I do not dispute the fact that irregularities occurred in this trial, but they must be measured in the scales applicable to trials before special courts-martial — particularly giving consideration to the unique position occupied by the president. He is required to instruct the court on the law, and I assume from his assignment that he is entitled to read the law and incorporate in his instructions the theories we advocate in our decisions. If I am correct in that assumption, then the senior member of the court participating in the deliberations had the information properly, and I suppose he might have used it in the discussions.

I do not mention the type of forum to dispute the proposition that instructions should be on the record and that defense counsel should be apprised of the guideposts to be used by the court. But I do suggest that the character of court requires us to look carefully for the probabilities of prejudice. In addition, I further suggest that there is no prejudice when a court uses a definition of a word which we have approved in one of our opinions, and so any harm to the accused must come from some other portions of the Williams opinion, 4 USCMA 69, 15 CMR 69.

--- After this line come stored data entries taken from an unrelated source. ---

(* ===== verification/PacketCodec.v ===== *)
(** * Compressed payloads of the arena (src/src/packet_store.rs, compact-packet-compression)

    A payload may be parked compressed, chunk by chunk, each chunk with its two lengths
    before it.  The codec measures the chunks first, reserves exactly the bytes they
    take and encodes them again into the slot; a payload that does not get smaller is
    parked as it is.  A range is read chunk by chunk, and only the chunks that intersect
    it are decoded.

    Zstandard is a parameter: [zstd_compress] with the state of its context and the
    room of its output, [zstd_decompress] with the length it is to give; [None] is an
    error of the library.  [frames_decode] says what the code relies on: a frame is not
    empty and decodes to what was encoded. *)

From stdpp Require Import list sets.
From S2P Require Import Prelude PacketStore.

Open Scope Z_scope.

(** ** Memory *)

Definition aligned_size (n : Z) : result Z := ok_or (b ← checked_add n 7; Some (Z.land b (Z.lnot 7))) pressure.

Record CodecMemory : Type := {
  mem_workspace : Z;
  mem_encode_scratch : Z;
  mem_decode_scratch : Z;
  mem_total : Z;
}.

Section Memory.
(** The estimates of Zstandard and the size of the codec's object. *)
Variable estimate_encoder : Z -> result Z.
Variable estimate_decoder : result Z.
Variable compress_bound : Z -> Z.
Variable object_size : Z.

Definition sizes (chunk : Z) : result (Z * Z) :=
  if (chunk =? 0) || (u32_max <? chunk) then Err (Io "invalid compression chunk size")
  else enc ← estimate_encoder chunk; dec ← estimate_decoder; e ← aligned_size enc; d ← aligned_size dec; Ok (e, d).

Definition memory_requirements (chunk : Z) : result CodecMemory :=
  '(enc, dec) ← sizes chunk;
  workspace ← ok_or (checked_add enc dec) pressure;
  total ← ok_or (a ← checked_add workspace (compress_bound chunk); b ← checked_add a chunk; checked_add b object_size) pressure;
  Ok {| mem_workspace := workspace; mem_encode_scratch := compress_bound chunk; mem_decode_scratch := chunk; mem_total := total |}.
End Memory.

(** ** Encoding *)

Record PacketCodec (Enc : Type) : Type := {
  encoder : Enc;
  encoder_words : Z;
  decoder_words : Z;
  chunk : Z;
  decoded_chunks : Z;
}.
Arguments encoder {Enc}. Arguments encoder_words {Enc}. Arguments decoder_words {Enc}. Arguments chunk {Enc}. Arguments decoded_chunks {Enc}.

Definition set_encoder {Enc} (e : Enc) (c : PacketCodec Enc) : PacketCodec Enc :=
  {| encoder := e; encoder_words := encoder_words c; decoder_words := decoder_words c; chunk := chunk c; decoded_chunks := decoded_chunks c |}.
Definition count_decoded {Enc} (c : PacketCodec Enc) : PacketCodec Enc :=
  {| encoder := encoder c; encoder_words := encoder_words c; decoder_words := decoder_words c; chunk := chunk c; decoded_chunks := wrap64 (decoded_chunks c + 1) |}.

Definition workspace_bytes {Enc} (c : PacketCodec Enc) : Z := (encoder_words c + decoder_words c) * 8.

(** The pieces of [n] bytes, the last may be shorter. *)
Fixpoint pieces_from (fuel n : nat) (b : bytes) : list bytes :=
  match fuel, b with
  | S fuel, _ :: _ => take n b :: pieces_from fuel n (drop n b)
  | _, _ => []
  end.
Definition pieces (n : nat) (b : bytes) : list bytes := pieces_from (length b) n b.

Section Codec.
Context {Enc : Type}.
Variable zstd_compress : Enc -> Z -> bytes -> option bytes * Enc.
Variable zstd_decompress : Z -> bytes -> option bytes.

(** [words]: the capacities of the two buffers when they were granted; [init]: the
    context of the library. *)
Definition codec_new (sizes : result (Z * Z)) (chunk budget : Z) (words : option (Z * Z)) (init : result Enc) : result (PacketCodec Enc) :=
  '(enc, dec) ← sizes;
  workspace ← ok_or (checked_add enc dec) pressure;
  if budget <? workspace then Err (Io "codec workspace exceeds budget")
  else
    '(ew, dw) ← ok_or words pressure;
    e ← init;
    let c := {| encoder := e; encoder_words := ew; decoder_words := dw; chunk := chunk; decoded_chunks := 0 |} in
    if budget <? workspace_bytes c then Err pressure else Ok c.

(** A chunk that does not get smaller is kept as it is. *)
Definition encode_chunk (c : PacketCodec Enc) (raw : bytes) (scratch : Z) : result bytes * PacketCodec Enc :=
  if scratch <? zlen raw then (Err (Io "encode scratch too small"), c)
  else
    let '(r, e) := zstd_compress (encoder c) scratch raw in
    (Ok match r with Some out => if zlen out <? zlen raw then out else raw | None => raw end, set_encoder e c).

(** The bytes the payload will take; [Ok None]: not less than it has. *)
Fixpoint measure (c : PacketCodec Enc) (scratch limit used : Z) (l : list bytes) : result (option Z) * PacketCodec Enc :=
  match l with
  | [] => (Ok (Some used), c)
  | raw :: l =>
      let '(r, c) := encode_chunk c raw scratch in
      match r with
      | Err e => (Err e, c)
      | Ok out =>
          match a ← checked_add used 8; checked_add a (zlen out) with
          | Some n => if n <? limit then measure c scratch limit n l else (Ok None, c)
          | None => (Ok None, c)
          end
      end
  end.

Definition size_changed : TelemetryError := Io "codec size changed".
Definition block_of (raw out : bytes) : bytes := le_bytes 4 (wrap32 (zlen raw)) ++ le_bytes 4 (wrap32 (zlen out)) ++ out.

Fixpoint fill (c : PacketCodec Enc) (scratch used base cursor : Z) (l : list bytes) (st : Arena) : result unit * PacketCodec Enc * Arena :=
  match l with
  | [] => (if cursor =? used then Ok tt else Err size_changed, c, st)
  | raw :: l =>
      let '(r, c) := encode_chunk c raw scratch in
      match r with
      | Err e => (Err e, c, st)
      | Ok out =>
          match a ← checked_add cursor 8; checked_add a (zlen out) with
          | Some last =>
              if last <=? used then fill c scratch used base last l (set_bytes (overwrite (arena_bytes st) (base + cursor) (block_of raw out)) st)
              else (Err size_changed, c, st)
          | None => (Err size_changed, c, st)
          end
      end
  end.

Definition plain (c : PacketCodec Enc) (data : bytes) (st : Arena) : option (result StoredBytes * PacketCodec Enc * Arena) :=
  '(r, st) ← store data st; Some (r, c, st).

Definition codec_store (c : PacketCodec Enc) (data : bytes) (scratch : Z) (st : Arena) : option (result StoredBytes * PacketCodec Enc * Arena) :=
  if is_empty data || (scratch <? Z.min (chunk c) (zlen data)) then plain c data st
  else
    let l := pieces (Z.to_nat (chunk c)) data in
    let '(r, c) := measure c scratch (zlen data) 0 l in
    match r with
    | Err e => Some (Err e, c, st)
    | Ok None => plain c data st
    | Ok (Some used) =>
        '(r, st) ← reserve used true 0 st;
        match r with
        | Err e => Some (Err e, c, st)
        | Ok slot =>
            s ← slots st !! slot;
            let '(r, c, st) := fill c scratch used (offset s) 0 l st in
            let h := {| handle_slot := Some slot; handle_len := zlen data |} in
            match r with
            | Ok _ => Some (Ok h, c, st)
            | Err e => st ← drop_handle h st; Some (Err e, c, st)
            end
        end
    end.

(** ** Reading *)

(** A view of the stored bytes. *)
Definition pin_encoded (h : StoredBytes) (st : Arena) : option Arena :=
  match handle_slot h with
  | None => Some st
  | Some i => s ← slots st !! i; n ← checked_add (pins s) 1; add_ref i (set_slot i (with_pins n s) st)
  end.

Definition get (b : bytes) (o n : Z) : option bytes := if o + n <=? zlen b then Some (range b o n) else None.

(** The chunk as it was. *)
Definition decode_chunk (c : PacketCodec Enc) (raw scratch : Z) (stored : bytes) : result bytes * PacketCodec Enc :=
  if zlen stored =? raw then (Ok stored, c)
  else if scratch <? raw then (Err (Io "field decode scratch too small"), c)
  else
    match zstd_decompress raw stored with
    | None => (Err (Unpack "stored chunk decode failed"), c)
    | Some b => if negb (zlen b =? raw) then (Err (Unpack "stored chunk size mismatch"), c) else (Ok b, count_decoded c)
    end.

Definition invalid_chunk : TelemetryError := Unpack "invalid stored chunk".

(** From [cursor] in the view and [logical] in the payload up to [last]. *)
Fixpoint read_chunks (fuel : nat) (c : PacketCodec Enc) (view : bytes) (off last scratch cursor logical : Z) (out : bytes) : option (result bytes * PacketCodec Enc) :=
  match fuel with
  | O => None
  | S fuel =>
      if last <=? logical then Some (Ok out, c)
      else
        match get view cursor 8 with
        | None => Some (Err invalid_chunk, c)
        | Some header =>
            let raw := from_le (take 4 header) in
            let n := from_le (drop 4 header) in
            match get view (cursor + 8) n with
            | None => Some (Err invalid_chunk, c)
            | Some stored =>
                if (raw =? 0) || (chunk c <? raw) || (raw <? n) || (n =? 0) then Some (Err (Unpack "invalid stored chunk size"), c)
                else if off <? logical + raw then
                  let '(r, c) := decode_chunk c raw scratch stored in
                  match r with
                  | Err e => Some (Err e, c)
                  | Ok decoded =>
                      let from := Z.max off logical in
                      let to := Z.min last (logical + raw) in
                      read_chunks fuel c view off last scratch (cursor + 8 + n) (logical + raw)
                        (overwrite out (from - off) (range decoded (from - logical) (to - from)))
                  end
                else read_chunks fuel c view off last scratch (cursor + 8 + n) (logical + raw) out
            end
        end
  end.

I am not concerned about the possibility of the court-martial using an appellate test for sufficiency of the evidence as the court was instructed properly on that matter. The accused has been *67twice convicted of this same offense on much the same evidence. The first finding was set aside because of irregularities which had nothing to do with the compelling nature of the evidence, and the second finding was affirmed by the board of review. Accordingly, three fact-finding bodies using appropriate formulas have reached the result that the evidence was convincing.

Finally, I fail to see how a comparison of the facts in the two cases could have misled the court, for in Williams the accused placed essential facts in dispute by testifying contrary to Government witnesses, while in this instance there was not one fact in dispute. Basically, there were three facts which the Government had to prove beyond a reasonable doubt, namely, that the accused had been duly posted; that he was on post; and that he was asleep. The latter fact is the focal point of this decision, and when I measure the facts in this record, I am convinced that the evidence of guilt is compelling. A definition of sleep, be it correct or incorrect, would have had no impact on the findings because all the testimony shows that condition to have existed. We have repeatedly stated that error without prejudice does not require a reversal, and specifically, a unanimous Court indicated in United States v Lowry, 4 USCMA 448, 16 CMR 22, that erroneous reference to case decisions is not necessarily prejudicial. But more to the point, if we apply the rule of United States v Hirrlinger, 8 USCMA 716, 25 CMR 220, and presume prejudice, that presumption is dispelled effectively by the record.